SOURCE DATA:
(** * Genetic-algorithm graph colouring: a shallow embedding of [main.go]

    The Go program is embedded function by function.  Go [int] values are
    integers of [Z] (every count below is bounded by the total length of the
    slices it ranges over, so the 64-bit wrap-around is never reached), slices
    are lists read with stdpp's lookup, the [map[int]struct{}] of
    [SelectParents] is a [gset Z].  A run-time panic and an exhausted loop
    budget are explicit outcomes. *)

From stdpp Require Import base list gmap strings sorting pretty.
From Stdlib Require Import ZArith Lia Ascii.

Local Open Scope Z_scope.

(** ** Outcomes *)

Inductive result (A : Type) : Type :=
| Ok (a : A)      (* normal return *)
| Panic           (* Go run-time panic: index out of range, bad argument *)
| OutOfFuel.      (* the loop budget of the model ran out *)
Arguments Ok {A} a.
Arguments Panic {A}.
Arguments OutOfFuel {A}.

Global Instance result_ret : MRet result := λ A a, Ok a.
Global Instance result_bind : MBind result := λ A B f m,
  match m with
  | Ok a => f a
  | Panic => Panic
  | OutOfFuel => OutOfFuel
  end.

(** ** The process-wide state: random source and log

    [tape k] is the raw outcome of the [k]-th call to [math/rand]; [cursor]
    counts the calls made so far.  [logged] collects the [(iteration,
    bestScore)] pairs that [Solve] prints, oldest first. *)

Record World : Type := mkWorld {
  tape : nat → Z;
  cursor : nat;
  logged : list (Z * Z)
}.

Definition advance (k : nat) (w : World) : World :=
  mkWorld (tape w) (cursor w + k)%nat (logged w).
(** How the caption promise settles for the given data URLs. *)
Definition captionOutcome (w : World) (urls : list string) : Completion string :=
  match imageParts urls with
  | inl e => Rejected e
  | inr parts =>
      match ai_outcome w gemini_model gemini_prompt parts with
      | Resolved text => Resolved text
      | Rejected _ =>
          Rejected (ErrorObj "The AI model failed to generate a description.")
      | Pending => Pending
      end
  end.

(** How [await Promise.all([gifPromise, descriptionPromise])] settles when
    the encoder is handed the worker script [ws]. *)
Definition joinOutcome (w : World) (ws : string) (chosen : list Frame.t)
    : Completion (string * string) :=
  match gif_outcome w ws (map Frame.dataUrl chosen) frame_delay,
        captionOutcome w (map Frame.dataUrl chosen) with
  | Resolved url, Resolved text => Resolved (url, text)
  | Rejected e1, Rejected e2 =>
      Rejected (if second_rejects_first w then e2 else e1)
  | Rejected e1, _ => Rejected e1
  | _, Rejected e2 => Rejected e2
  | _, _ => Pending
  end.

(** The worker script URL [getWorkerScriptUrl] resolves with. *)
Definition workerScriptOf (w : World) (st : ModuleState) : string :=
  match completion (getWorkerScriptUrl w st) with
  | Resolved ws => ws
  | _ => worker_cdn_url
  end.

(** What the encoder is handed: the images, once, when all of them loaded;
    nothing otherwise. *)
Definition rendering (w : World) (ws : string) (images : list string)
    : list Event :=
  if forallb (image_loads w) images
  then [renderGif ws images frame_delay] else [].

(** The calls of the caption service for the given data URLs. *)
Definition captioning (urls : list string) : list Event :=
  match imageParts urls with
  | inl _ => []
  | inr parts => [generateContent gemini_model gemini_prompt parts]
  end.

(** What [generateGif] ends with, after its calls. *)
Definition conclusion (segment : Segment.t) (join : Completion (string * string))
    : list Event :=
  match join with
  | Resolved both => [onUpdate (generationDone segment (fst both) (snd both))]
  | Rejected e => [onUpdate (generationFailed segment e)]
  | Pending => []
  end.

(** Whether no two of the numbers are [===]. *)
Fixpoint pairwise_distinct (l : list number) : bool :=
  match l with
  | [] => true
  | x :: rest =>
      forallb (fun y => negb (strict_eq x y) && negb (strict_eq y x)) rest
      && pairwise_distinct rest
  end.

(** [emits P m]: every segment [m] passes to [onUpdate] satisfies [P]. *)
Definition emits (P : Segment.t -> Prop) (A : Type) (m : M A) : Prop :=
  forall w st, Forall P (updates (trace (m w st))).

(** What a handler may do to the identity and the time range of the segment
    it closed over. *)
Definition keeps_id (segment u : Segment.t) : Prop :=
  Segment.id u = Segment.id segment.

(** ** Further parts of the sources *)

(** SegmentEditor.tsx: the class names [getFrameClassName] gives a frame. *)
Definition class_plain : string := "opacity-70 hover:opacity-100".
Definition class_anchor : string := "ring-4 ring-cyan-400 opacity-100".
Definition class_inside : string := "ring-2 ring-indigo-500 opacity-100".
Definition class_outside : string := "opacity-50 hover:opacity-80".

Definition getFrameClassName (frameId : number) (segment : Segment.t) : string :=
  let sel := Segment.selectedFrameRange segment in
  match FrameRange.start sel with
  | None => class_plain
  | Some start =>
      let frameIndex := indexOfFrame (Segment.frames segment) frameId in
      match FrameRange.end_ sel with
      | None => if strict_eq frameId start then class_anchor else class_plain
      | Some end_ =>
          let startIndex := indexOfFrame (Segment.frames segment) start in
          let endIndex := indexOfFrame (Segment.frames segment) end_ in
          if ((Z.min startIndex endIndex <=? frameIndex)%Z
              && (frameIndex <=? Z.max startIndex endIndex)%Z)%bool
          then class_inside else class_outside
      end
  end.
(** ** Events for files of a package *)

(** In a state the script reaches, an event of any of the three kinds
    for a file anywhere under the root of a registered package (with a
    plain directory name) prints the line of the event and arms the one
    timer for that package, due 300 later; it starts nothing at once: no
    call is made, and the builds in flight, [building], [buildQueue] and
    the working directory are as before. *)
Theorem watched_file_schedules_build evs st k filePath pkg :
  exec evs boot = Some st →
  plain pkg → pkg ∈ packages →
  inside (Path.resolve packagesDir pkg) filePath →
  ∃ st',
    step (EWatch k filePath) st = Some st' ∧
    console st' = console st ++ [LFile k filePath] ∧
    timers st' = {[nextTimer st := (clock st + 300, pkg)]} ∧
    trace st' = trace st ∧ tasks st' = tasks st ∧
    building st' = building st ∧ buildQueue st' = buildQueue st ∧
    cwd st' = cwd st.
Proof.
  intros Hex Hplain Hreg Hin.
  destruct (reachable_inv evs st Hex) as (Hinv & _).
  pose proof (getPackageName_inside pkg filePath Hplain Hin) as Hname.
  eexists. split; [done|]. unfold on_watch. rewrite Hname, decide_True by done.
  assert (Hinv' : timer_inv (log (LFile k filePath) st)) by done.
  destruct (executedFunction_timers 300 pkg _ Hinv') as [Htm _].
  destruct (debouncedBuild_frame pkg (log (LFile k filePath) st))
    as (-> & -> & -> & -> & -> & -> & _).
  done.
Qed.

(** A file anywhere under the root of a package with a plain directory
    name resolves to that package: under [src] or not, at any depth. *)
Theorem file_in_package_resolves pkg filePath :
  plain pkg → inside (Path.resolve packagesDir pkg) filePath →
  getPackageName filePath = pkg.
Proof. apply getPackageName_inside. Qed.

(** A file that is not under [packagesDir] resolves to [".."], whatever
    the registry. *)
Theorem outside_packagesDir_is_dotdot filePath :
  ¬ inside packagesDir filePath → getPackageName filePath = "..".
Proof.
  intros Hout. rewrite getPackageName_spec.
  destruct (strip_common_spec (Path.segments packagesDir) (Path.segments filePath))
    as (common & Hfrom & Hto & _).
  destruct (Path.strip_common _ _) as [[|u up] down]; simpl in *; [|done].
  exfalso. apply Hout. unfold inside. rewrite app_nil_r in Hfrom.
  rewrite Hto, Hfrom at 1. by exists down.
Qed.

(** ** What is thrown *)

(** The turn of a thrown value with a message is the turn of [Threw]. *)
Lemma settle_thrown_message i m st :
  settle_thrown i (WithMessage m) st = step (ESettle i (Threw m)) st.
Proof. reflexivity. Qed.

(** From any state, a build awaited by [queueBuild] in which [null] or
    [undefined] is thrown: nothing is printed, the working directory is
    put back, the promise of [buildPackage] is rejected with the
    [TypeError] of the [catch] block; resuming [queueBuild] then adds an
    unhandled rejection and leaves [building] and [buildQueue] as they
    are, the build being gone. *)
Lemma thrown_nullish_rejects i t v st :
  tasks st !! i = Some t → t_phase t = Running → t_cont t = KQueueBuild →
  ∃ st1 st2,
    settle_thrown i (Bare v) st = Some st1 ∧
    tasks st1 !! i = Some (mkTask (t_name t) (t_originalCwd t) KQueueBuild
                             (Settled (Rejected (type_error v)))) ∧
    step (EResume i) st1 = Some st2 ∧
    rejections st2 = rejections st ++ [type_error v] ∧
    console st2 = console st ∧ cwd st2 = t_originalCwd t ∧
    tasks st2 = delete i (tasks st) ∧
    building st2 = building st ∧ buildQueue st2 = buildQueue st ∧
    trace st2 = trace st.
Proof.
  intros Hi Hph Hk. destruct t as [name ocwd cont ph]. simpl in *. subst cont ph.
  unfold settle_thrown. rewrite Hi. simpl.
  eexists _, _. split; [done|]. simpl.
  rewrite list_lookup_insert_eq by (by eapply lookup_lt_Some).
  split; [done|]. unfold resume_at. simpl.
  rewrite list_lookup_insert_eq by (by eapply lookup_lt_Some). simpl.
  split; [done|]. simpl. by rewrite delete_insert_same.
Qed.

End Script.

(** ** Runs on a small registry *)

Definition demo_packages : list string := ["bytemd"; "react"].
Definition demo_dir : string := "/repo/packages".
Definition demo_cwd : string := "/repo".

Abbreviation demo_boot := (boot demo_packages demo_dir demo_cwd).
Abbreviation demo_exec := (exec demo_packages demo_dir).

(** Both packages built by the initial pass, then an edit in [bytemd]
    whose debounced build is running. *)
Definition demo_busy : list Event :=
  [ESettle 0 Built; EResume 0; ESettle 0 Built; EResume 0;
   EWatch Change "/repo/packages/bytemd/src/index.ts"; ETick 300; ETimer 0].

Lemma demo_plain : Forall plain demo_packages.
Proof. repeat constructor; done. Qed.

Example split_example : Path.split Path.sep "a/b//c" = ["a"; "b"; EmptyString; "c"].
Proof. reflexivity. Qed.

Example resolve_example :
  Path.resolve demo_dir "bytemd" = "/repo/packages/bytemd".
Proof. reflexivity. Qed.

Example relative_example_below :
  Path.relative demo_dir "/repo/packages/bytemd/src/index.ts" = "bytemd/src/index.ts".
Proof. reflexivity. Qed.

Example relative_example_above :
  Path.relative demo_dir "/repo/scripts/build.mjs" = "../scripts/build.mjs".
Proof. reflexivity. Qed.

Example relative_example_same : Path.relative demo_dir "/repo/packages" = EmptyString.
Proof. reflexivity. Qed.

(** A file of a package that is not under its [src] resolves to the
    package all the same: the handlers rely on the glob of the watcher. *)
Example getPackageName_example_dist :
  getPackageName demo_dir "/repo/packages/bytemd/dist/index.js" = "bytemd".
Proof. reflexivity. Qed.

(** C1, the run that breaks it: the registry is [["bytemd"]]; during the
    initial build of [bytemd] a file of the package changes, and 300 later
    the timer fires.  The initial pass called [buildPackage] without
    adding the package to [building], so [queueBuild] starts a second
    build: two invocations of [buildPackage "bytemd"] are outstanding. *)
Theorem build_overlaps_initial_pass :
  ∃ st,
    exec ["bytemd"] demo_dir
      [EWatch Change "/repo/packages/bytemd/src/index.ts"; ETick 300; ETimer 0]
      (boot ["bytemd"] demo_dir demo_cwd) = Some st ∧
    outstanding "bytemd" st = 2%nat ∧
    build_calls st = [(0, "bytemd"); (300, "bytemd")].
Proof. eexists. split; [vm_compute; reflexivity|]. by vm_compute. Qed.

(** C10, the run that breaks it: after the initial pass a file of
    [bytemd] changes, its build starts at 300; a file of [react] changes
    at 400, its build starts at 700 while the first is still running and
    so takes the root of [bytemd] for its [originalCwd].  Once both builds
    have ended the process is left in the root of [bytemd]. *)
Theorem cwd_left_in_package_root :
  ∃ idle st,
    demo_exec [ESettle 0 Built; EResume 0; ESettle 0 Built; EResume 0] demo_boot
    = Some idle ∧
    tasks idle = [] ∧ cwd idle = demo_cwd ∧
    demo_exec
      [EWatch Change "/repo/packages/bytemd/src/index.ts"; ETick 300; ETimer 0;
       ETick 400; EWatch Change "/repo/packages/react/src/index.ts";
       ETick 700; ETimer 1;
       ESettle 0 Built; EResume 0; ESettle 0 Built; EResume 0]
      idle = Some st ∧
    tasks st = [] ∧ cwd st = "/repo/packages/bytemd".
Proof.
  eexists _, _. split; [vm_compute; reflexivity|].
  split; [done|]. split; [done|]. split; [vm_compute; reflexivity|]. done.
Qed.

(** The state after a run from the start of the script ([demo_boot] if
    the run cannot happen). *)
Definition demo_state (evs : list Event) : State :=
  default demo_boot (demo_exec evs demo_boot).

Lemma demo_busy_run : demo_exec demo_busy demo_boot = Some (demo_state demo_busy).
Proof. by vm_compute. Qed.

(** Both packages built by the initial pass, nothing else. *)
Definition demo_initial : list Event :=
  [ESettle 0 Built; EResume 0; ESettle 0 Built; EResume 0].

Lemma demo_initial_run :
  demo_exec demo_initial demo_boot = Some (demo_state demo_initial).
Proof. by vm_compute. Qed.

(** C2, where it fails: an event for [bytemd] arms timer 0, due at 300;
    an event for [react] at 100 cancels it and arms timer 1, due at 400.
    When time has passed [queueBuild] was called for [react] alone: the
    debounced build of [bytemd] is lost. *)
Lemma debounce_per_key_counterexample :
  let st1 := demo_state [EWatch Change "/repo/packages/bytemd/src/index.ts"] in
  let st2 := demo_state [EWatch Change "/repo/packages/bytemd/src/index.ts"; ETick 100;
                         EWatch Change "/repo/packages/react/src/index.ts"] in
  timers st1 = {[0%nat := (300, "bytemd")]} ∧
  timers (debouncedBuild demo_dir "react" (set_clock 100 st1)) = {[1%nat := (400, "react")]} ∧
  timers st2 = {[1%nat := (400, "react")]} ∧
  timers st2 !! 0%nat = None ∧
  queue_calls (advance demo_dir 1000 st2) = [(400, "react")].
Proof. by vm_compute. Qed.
* * *
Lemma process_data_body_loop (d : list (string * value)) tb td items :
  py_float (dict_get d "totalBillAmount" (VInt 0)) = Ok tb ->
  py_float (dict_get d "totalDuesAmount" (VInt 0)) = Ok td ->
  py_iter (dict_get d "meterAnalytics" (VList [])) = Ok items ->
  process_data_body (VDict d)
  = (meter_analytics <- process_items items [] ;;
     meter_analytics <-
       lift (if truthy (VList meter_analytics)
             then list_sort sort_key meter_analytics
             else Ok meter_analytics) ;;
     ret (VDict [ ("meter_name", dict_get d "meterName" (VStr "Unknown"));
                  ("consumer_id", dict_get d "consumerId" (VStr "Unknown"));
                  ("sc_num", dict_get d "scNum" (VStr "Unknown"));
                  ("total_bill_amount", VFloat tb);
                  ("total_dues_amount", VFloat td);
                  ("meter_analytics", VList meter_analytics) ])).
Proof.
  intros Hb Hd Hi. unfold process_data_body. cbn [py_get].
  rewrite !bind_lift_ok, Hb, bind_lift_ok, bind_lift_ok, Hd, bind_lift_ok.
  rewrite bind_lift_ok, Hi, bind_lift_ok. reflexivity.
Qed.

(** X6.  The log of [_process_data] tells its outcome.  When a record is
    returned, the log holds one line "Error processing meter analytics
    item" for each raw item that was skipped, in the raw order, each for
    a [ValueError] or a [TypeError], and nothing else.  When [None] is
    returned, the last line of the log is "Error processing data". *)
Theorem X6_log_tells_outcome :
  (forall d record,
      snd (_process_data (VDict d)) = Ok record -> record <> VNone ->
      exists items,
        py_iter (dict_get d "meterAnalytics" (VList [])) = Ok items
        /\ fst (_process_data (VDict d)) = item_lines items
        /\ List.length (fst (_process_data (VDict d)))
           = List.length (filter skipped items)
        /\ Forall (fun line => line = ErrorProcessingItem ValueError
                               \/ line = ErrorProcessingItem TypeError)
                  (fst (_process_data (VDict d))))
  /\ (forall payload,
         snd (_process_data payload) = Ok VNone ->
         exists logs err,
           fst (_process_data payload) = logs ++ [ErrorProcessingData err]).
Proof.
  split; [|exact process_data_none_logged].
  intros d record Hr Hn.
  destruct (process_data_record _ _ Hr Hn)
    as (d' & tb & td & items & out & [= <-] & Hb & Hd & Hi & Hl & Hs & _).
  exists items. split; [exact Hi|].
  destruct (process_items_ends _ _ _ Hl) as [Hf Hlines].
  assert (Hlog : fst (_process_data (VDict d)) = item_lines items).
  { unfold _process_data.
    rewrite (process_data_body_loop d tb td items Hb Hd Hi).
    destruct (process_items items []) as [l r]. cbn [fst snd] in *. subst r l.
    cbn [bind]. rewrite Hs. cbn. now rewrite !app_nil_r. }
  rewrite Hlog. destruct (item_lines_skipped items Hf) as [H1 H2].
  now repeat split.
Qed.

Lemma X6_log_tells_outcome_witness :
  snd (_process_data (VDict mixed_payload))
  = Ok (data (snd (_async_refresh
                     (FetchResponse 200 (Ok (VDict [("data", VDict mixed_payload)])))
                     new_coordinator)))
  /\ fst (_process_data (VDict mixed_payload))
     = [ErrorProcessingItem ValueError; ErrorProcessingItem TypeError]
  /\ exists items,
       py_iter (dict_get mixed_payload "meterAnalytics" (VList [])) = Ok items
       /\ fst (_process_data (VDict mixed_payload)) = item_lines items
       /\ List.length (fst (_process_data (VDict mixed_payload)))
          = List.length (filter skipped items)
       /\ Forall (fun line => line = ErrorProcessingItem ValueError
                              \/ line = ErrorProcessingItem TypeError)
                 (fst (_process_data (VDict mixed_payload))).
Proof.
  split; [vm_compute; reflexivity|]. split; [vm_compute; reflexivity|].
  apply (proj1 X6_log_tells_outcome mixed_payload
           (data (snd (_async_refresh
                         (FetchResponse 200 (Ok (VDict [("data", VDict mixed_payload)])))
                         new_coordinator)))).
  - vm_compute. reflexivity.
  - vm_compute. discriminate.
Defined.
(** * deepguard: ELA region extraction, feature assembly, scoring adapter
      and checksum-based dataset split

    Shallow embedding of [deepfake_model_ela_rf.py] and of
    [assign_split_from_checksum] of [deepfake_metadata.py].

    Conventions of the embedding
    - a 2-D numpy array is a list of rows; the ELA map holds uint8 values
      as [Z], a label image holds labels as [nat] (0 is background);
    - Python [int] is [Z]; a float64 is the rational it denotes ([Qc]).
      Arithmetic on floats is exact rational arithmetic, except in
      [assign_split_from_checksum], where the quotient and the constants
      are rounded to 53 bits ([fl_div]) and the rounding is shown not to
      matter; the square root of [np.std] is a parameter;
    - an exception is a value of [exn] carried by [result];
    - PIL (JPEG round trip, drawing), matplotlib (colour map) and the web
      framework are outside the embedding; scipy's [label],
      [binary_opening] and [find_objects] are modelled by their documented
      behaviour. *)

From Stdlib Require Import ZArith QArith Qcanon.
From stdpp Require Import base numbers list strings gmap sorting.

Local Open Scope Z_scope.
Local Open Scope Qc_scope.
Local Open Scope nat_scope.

EXERCISE AIM:
Beginning at the line with "e => Rejected e" and ending at the line with "if forallb (image_loads w) images", reproduce each line of the data above exactly, and add no other lines.

RESULT OF THE EXERCISE:
  | inl e => Rejected e
  | inr parts =>
      match ai_outcome w gemini_model gemini_prompt parts with
      | Resolved text => Resolved text
      | Rejected _ =>
          Rejected (ErrorObj "The AI model failed to generate a description.")
      | Pending => Pending
      end
  end.

(** How [await Promise.all([gifPromise, descriptionPromise])] settles when
    the encoder is handed the worker script [ws]. *)
Definition joinOutcome (w : World) (ws : string) (chosen : list Frame.t)
    : Completion (string * string) :=
  match gif_outcome w ws (map Frame.dataUrl chosen) frame_delay,
        captionOutcome w (map Frame.dataUrl chosen) with
  | Resolved url, Resolved text => Resolved (url, text)
  | Rejected e1, Rejected e2 =>
      Rejected (if second_rejects_first w then e2 else e1)
  | Rejected e1, _ => Rejected e1
  | _, Rejected e2 => Rejected e2
  | _, _ => Pending
  end.

(** The worker script URL [getWorkerScriptUrl] resolves with. *)
Definition workerScriptOf (w : World) (st : ModuleState) : string :=
  match completion (getWorkerScriptUrl w st) with
  | Resolved ws => ws
  | _ => worker_cdn_url
  end.

(** What the encoder is handed: the images, once, when all of them loaded;
    nothing otherwise. *)
Definition rendering (w : World) (ws : string) (images : list string)
    : list Event :=
  if forallb (image_loads w) images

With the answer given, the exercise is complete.